### Saved data entries
_____

(** A new connection up to its middleware. *)
Lemma attaching_ok now N c id st : bounded N -> safe st -> w_clients (st_world st) !! c = None ->
  st_sends st + share N (middlewares a) < limit ->
  exists st1 x st2 r,
    wop (ONew c (client_options a id) now) (set_conns st (i64 (st_conns st + 1))) = Some st1 /\
    runMiddlewares a now (newContext (Some c) EventConnect [] "" "")
      (hub_do now (hub.Register (st_hub st1) c) st1) = Some (x, st2, r) /\
    after (share N (middlewares a)) st st2 /\
    client.session (w_clients (st_world st2) !!! c) = None /\
    w_store (st_world st2) = w_store (st_world st).
Proof.
  intros HN Hs Hc Hb. pose proof (share_nonneg N (middlewares a)).
  set (st0 := set_conns _ _). assert (after 0 st st0) as Ha0 by by apply after_same.
  pose proof Ha0 as (Hs0 & Hn0 & _).
  destruct (quiet_wop (ONew c (client_options a id) now) st0 Hs0 eq_refl Hc) as (st1 & Hw1 & Ha1); [lia|].
  rewrite Hw1. pose proof Ha1 as (Hs1 & Hn1 & _).
  destruct (hub_do_ok now (hub.Register (st_hub st1) c) st1 Hs1) as [Ha2 Hc2].
  set (st2 := hub_do _ _ _) in *. pose proof Ha2 as (Hs2 & Hn2 & _).
  destruct (runMiddlewares_loop_ok now N (middlewares a) (newContext (Some c) EventConnect [] "" "")
    st2 (bd_middlewares N HN) Hs2) as (x3 & st3 & r3 & Hr3 & [Ha3 Hc3]); [lia|].
  exists st1, x3, st3, r3. split; [done|]. split; [done|].
  split; [by apply (after_trans 0 _ _ _ _ Ha0), (after_trans 0 _ _ _ _ Ha1), (after_trans 0 _ _ _ _ Ha2)|].
  rewrite (cm_bound _ _ Hc3), (cm_store _ _ Hc3), (cm_bound _ _ Hc2), (cm_store _ _ Hc2).
  unfold wop in Hw1. cbn [exec mbind option_bind] in Hw1. injection Hw1 as <-.
  cbn [st_world set_world]. unfold set_client, set_clients. cbn [w_clients w_store].
  by rewrite lookup_total_insert_eq.
Qed.

Lemma serveTransport_ok now N c id r newID st : bounded N -> safe st ->
  w_clients (st_world st) !! c = None -> sessions (w_store (st_world st)) !! newID = None ->
  st_sends st + connect_cost N < limit ->
  exists st', serveTransport a now c id r newID st = Some st' /\ after (connect_cost N) st st'.
Proof.
  intros HN Hs Hc Hn Hb. unfold connect_cost in *. pose proof (share_nonneg N (middlewares a)).
  pose proof (share_nonneg N (onConnect a)). unfold serveTransport.
  destruct (attaching_ok now N c id st HN Hs Hc) as (st1 & x3 & st3 & r3 & -> & Hr3 & Ha & Hun & Hst); [lia|].
  cbn [mbind option_bind]. rewrite Hr3. cbn [mbind option_bind]. pose proof Ha as (Hs3 & Hn3 & _).
  assert (forall st', after 0 st3 st' -> after (share N (middlewares a) + share N (onConnect a)) st st') as Hfin.
  { intros st' Ha'. eapply (after_weaken (share N (middlewares a) + 0)); [by eapply after_trans|lia]. }
  assert (exists st', wop (OClose c true) (hub_do now (hub.Unregister
      (st_hub (set_conns st3 (i64 (st_conns st3 - 1)))) c) (set_conns st3 (i64 (st_conns st3 - 1)))) = Some st' /\
    after (share N (middlewares a) + share N (onConnect a)) st st') as Hrej.
  { destruct (reject_ok now c st3 Hs3) as (st' & -> & Ha' & _); [lia|]. exists st'. split; [done|]. by apply Hfin. }
  destruct r3; cbn [withRecover]; [|exact Hrej|destruct (hasRecover a); [exact Hrej|]].
  2: { eexists. split; [done|]. apply Hfin. by apply after_same. }
  set (st4 := set_counts _ _ _ _). assert (after 0 st3 st4) as Ha4 by by apply after_counts.
  pose proof Ha4 as (Hs4 & Hn4 & _).
  assert (exists st5 o, (if recovery_on a then openSession a now c r newID st4 else Some (st4, Returns))
    = Some (st5, o) /\ after 0 st4 st5) as (st5 & o & -> & Ha5).
  { destruct (recovery_on a).
    - apply openSession_ok; [done|lia|done|]. cbn [st_world st4 set_counts]. by rewrite Hst.
    - eexists _, _. split; [done|by apply after_refl]. }
  cbn [mbind option_bind]. pose proof Ha5 as (Hs5 & Hn5 & _).
  assert (forall st', after (share N (onConnect a)) st5 st' ->
    after (share N (middlewares a) + share N (onConnect a)) st st') as Hlast.
  { intros st' Ha'. eapply after_trans; [exact Ha|].
    by apply (after_trans 0 _ _ _ _ Ha4), (after_trans 0 _ _ _ _ Ha5). }
  destruct (run_callbacks_ok now N (onConnect a) x3 st5 (bd_onConnect N HN) Hs5) as (x6 & st6 & Hr6 & Ha6 & _); [lia|].
  destruct o; [rewrite Hr6; exists st6; split; [done|by apply Hlast]..|].
  eexists. split; [done|]. apply Hlast. eapply after_weaken; [by apply (after_same st5 (crash st5))|lia].
Qed.

Lemma retire_ok now c st : safe st -> st_sends st < limit ->
  exists st', retire now c st = Some st' /\ after 0 st st'.
Proof.
  intros Hs Hb. unfold retire. destruct (client.session _) as [p|] eqn:Hp.
  2: { eexists. split; [done|]. by apply hub_do_ok. }
  destruct (quiet_wop (OLeave p c now) st Hs eq_refl (bound_session st c p Hs Hp) Hb) as (st1 & Hw & Ha1).
  assert (exists w' res rel, Leave (st_world st) p c
    (negb (noResume (w_clients (st_world st) !!! c))) now = Some (w', res, rel)) as (w' & res & rel & HL).
  { unfold wop in Hw. cbn [exec] in Hw. destruct (Leave _ _ _ _ _) as [[[? ?] ?]|]; [by eexists _, _, _|done]. }
  rewrite HL. cbn [mbind option_bind]. rewrite Hw. cbn [mbind option_bind]. pose proof Ha1 as (Hs1 & _ & _).
  destruct (releases_ok now rel st1 Hs1) as [Ha2 _]. pose proof Ha2 as (Hs2 & _ & _).
  assert (after 0 st (releases now rel st1)) as Ha by by apply (after_trans 0 0 _ st1).
  eexists. split; [done|]. destruct res; try exact Ha.
  apply (after_trans 0 0 _ _ _ Ha). by apply hub_do_ok.
Qed.

Definition end_cost (N : nat) : Z :=
  share N (onHeartbeatTimeout a) + (share N (middlewares a) + share N (onDisconnect a)).

Lemma fireDisconnect_ok now N c st : bounded N -> safe st ->
  st_sends st + (share N (middlewares a) + share N (onDisconnect a)) < limit ->
  exists st', fireDisconnect a now c st = Some st' /\
    follows (share N (middlewares a) + share N (onDisconnect a)) st st'.
Proof.
  intros HN Hs Hb. pose proof (share_nonneg N (onDisconnect a)). unfold fireDisconnect.
  destruct (middlewares_recovered_ok now N (middlewares a) (newContext (Some c) EventDisconnect [] "" "") st
    (bd_middlewares N HN) Hs) as (x1 & st1 & -> & Hf1); [lia|]. cbn [mbind option_bind].
  destruct (follows_safe _ _ _ Hf1) as [Hs1 Hn1].
  destruct (run_recovered_ok now N (onDisconnect a) x1 st1 (bd_onDisconnect N HN) Hs1)
    as (x2 & st2 & -> & Hf2); [lia|]. eexists. split; [done|]. by eapply follows_trans.
Qed.

Lemma heartbeat_ok now N c (zombie : bool) st : bounded N -> safe st ->
  st_sends st + share N (onHeartbeatTimeout a) < limit ->
  exists st', (if zombie then fireHeartbeatTimeout a now c st else Some st) = Some st' /\
    follows (share N (onHeartbeatTimeout a)) st st'.
Proof.
  intros HN Hs Hb. pose proof (share_nonneg N (onHeartbeatTimeout a)).
  destruct zombie; [|exists st; split; [done|]; eapply follows_weaken; [by apply follows_refl|lia]].
  unfold fireHeartbeatTimeout.
  destruct (run_recovered_ok now N (onHeartbeatTimeout a) (newContext (Some c) "" [] "" "") st
    (bd_onHeartbeat N HN) Hs) as (x1 & st1 & -> & Hf); [lia|]. by exists st1.
Qed.

Lemma read_end_ok now N c zombie st : bounded N -> safe st -> st_sends st + end_cost N < limit ->
  exists st', read_end a now c zombie st = Some st' /\ after (end_cost N) st st'.
Proof.
  intros HN Hs Hb. unfold end_cost in *. pose proof (share_nonneg N (middlewares a)).
  pose proof (share_nonneg N (onDisconnect a)). pose proof (share_nonneg N (onHeartbeatTimeout a)).
  unfold read_end.
  destruct (heartbeat_ok now N c zombie st HN Hs) as (st1 & -> & Ha1 & _); [lia|].
  cbn [mbind option_bind]. pose proof Ha1 as (Hs1 & Hn1 & _).
  destruct (retire_ok now c st1 Hs1) as (st2 & -> & Ha2); [lia|]. cbn [mbind option_bind].
  pose proof Ha2 as (Hs2 & Hn2 & _).
  destruct (quiet_wop (OClose c false) st2 Hs2 eq_refl I) as (st3 & -> & Ha3); [lia|].
  cbn [mbind option_bind]. pose proof Ha3 as (Hs3 & Hn3 & _).
  set (st4 := set_counts _ _ _ _). assert (after 0 st3 st4) as Ha4 by by apply after_same.
  pose proof Ha4 as (Hs4 & Hn4 & _).
  destruct (fireDisconnect_ok now N c st4 HN Hs4) as (st5 & -> & Ha5 & _); [lia|].
  exists st5. split; [done|]. eapply after_trans; [exact Ha1|].
  by apply (after_trans 0 _ _ _ _ Ha2), (after_trans 0 _ _ _ _ Ha3), (after_trans 0 _ _ _ _ Ha4).
Qed.

(** ** The other goroutines *)

Definition good_order (order : list cptr) (h : hub.Hub) : Prop :=
  forall e ch, recv (hub.emit h) = Received e ch ->
    list_to_set order = hub.collectTargets h e /\ NoDup order.

Lemma hub_step_ok order st : safe st -> good_order order (st_hub st) ->
  st_sends st + len order < limit ->
  exists st', hub_step order st = Some st' /\ after (len order) st st'.
Proof.
  intros Hs Ho Hb. pose proof (len_nonneg order) as Hlen.
  assert (after (len order) st st) as Hrefl by (eapply after_weaken; [by apply after_refl|lia]).
  unfold hub_step. destruct (recv (hub.emit (st_hub st))) as [e ch| |] eqn:Hr; [|by eexists..].
  unfold hub.emitToTargets. rewrite decide_True by (by apply Ho with ch).
  destruct Hs as [Hw Hj].
  assert (event_frame (hub.Data e) /\ Forall (fun e => event_frame (hub.Data e)) (ch_buf ch)) as [He Hch].
  { unfold jobs_ok, recv in *. destruct (ch_buf (hub.emit (st_hub st))) as [|e' l] eqn:Hbuf.
    - by destruct (ch_closed _).
    - injection Hr as -> <-. by apply Forall_cons in Hj. }
  destruct (deliver_all_ok e order _ _ He Hw Hb) as (w' & slow & E & Hw' & Hk).
  cbn [st_world set_hub]. rewrite E. cbn [mbind option_bind]. eexists. split; [done|].
  split; [by constructor|]. cbn. split; [lia|done].
Qed.

Lemma slow_step_ok st : safe st -> st_sends st < limit ->
  exists st', slow_step st = Some st' /\ after 0 st st'.
Proof.
  intros Hs Hb. unfold slow_step. destruct (st_slow st) as [|c l].
  - exists st. split; [done|by apply after_refl].
  - assert (after 0 st (set_slow st l)) as Ha by by apply after_same.
    pose proof Ha as (Hs1 & _). destruct (quiet_wop (OClose c false) _ Hs1 eq_refl I Hb) as (st' & -> & Ha').
    exists st'. split; [done|]. by apply (after_trans 0 0 _ _ _ Ha).
Qed.

Lemma write_step_ok now c st : may c -> safe st -> st_sends st < limit ->
  exists st', write_step now c st = Some st' /\ after 0 st st'.
Proof.
  intros Hmay Hs Hb. unfold write_step. destruct (next_frame _) as [[f cl]|].
  - destruct (quiet_wop (OPump c) st Hs eq_refl Hmay Hb) as (st1 & -> & Ha1). cbn [mbind option_bind].
    pose proof Ha1 as (Hs1 & Hn1 & _).
    destruct (quiet_wop (ONote c (NSent (len f) now)) st1 Hs1 eq_refl I) as (st2 & -> & Ha2); [lia|].
    exists st2. split; [done|]. by apply (after_trans 0 0 _ _ _ Ha1).
  - exists st. split; [done|by apply after_refl].
Qed.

_____

### TASK GOAL
Reproduce the entries above exactly, but only the lines between the line holding "w_clients (st_world st) !! c = None -> sessions" and the line holding "pose proof (share_nonneg N (onConnect", inclusive.

### ANSWER FOR THE TASK
  w_clients (st_world st) !! c = None -> sessions (w_store (st_world st)) !! newID = None ->
  st_sends st + connect_cost N < limit ->
  exists st', serveTransport a now c id r newID st = Some st' /\ after (connect_cost N) st st'.
Proof.
  intros HN Hs Hc Hn Hb. unfold connect_cost in *. pose proof (share_nonneg N (middlewares a)).
  pose proof (share_nonneg N (onConnect a)). unfold serveTransport.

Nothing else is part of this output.